## [WHAT YOU ARE ASKED TO DO]
Lines from the entries below that hold "Require" form the answer; copy all of them.

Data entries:
(* ===== verification/Socket.v ===== *)
(** * Sockets (util/Socket.h, util/Socket.cpp, Server::send, Server::recv)

    [Socket] owns a descriptor: moving transfers it, destruction closes it.  The
    descriptors the process has open and those it has closed, in order, are the
    state.  The system calls are parameters: a loop around a call takes the list
    of the answers the kernel gives, one per call; running out of answers is a
    call that never returns. *)
From Stdlib Require Import ZArith Ascii String Lia.
From stdpp Require Import base numbers list strings gmap.
From S2P Require Import Prelude CppStd RespValue RespParser.
Local Open Scope Z_scope.

(** ** Ownership of descriptors *)

(** [parser_] is [None] in an object whose parser was moved out. *)
Record Socket := mkSocket { fd_ : Z; parser_ : option RespParser }.

(** The open descriptors, the arguments of [close] so far, and the live objects. *)
Record Process := mkProcess { open_fds : gset Z; closed : list Z; objects : gmap nat Socket }.

Definition os_close (fd : Z) : M Process unit :=
  mmodify (λ p, mkProcess (open_fds p ∖ {[fd]}) (closed p ++ [fd]) (objects p)).
Definition put_object (i : nat) (s : Socket) : M Process unit :=
  mmodify (λ p, mkProcess (open_fds p) (closed p) (<[i := s]> (objects p))).

(** The object [i], which must be alive. *)
Definition object (i : nat) : M Process Socket :=
  p ← mget; match objects p !! i with Some s => mret s | None => mub end.

(** [Socket(domain, type, protocol)] and [Socket(int fd)]: [fd] is the kernel's
    answer, [-1] for an error; the private constructor keeps it either way. *)
Definition Socket_new (i : nat) (fd : Z) : M Process unit :=
  if fd =? -1 then mthrow (RuntimeError "Socket error: ")
  else
    _ ← mmodify (λ p, mkProcess (open_fds p ∪ {[fd]}) (closed p) (objects p));
    put_object i (mkSocket fd (Some RespParser_init)).
Definition Socket_of_fd (i : nat) (fd : Z) : M Process unit :=
  _ ← mmodify (λ p, mkProcess (if fd =? -1 then open_fds p else open_fds p ∪ {[fd]}) (closed p) (objects p));
  put_object i (mkSocket fd (Some RespParser_init)).

(** [Socket(Socket &&other)]: a new object [i] from object [j]. *)
Definition Socket_move (i j : nat) : M Process unit :=
  other ← object j;
  _ ← put_object j (mkSocket (-1) None);
  put_object i (mkSocket (fd_ other) (parser_ other)).

(** [operator=(Socket &&other)]. *)
Definition Socket_assign (i j : nat) : M Process unit :=
  if (i =? j)%nat then mret tt
  else
    this ← object i;
    other ← object j;
    _ ← (if fd_ this =? -1 then mret tt else os_close (fd_ this));
    _ ← put_object j (mkSocket (-1) None);
    put_object i (mkSocket (fd_ other) (parser_ other)).

(** [~Socket()]. *)
Definition Socket_destroy (i : nat) : M Process unit :=
  this ← object i;
  _ ← (if fd_ this =? -1 then mret tt else os_close (fd_ this));
  mmodify (λ p, mkProcess (open_fds p) (closed p) (delete i (objects p))).

(** ** Sending: [Server::send] *)

Inductive send_answer := Sent (n : nat) | SendClosed | SendIntr | SendBlocked | SendError.

#[global] Instance send_answer_eq_dec : EqDecision send_answer.
Proof. solve_decision. Defined.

## [EXPECTED ANSWER]
From Stdlib Require Import ZArith Ascii String Lia.
From stdpp Require Import base numbers list strings gmap.
From S2P Require Import Prelude CppStd RespValue RespParser.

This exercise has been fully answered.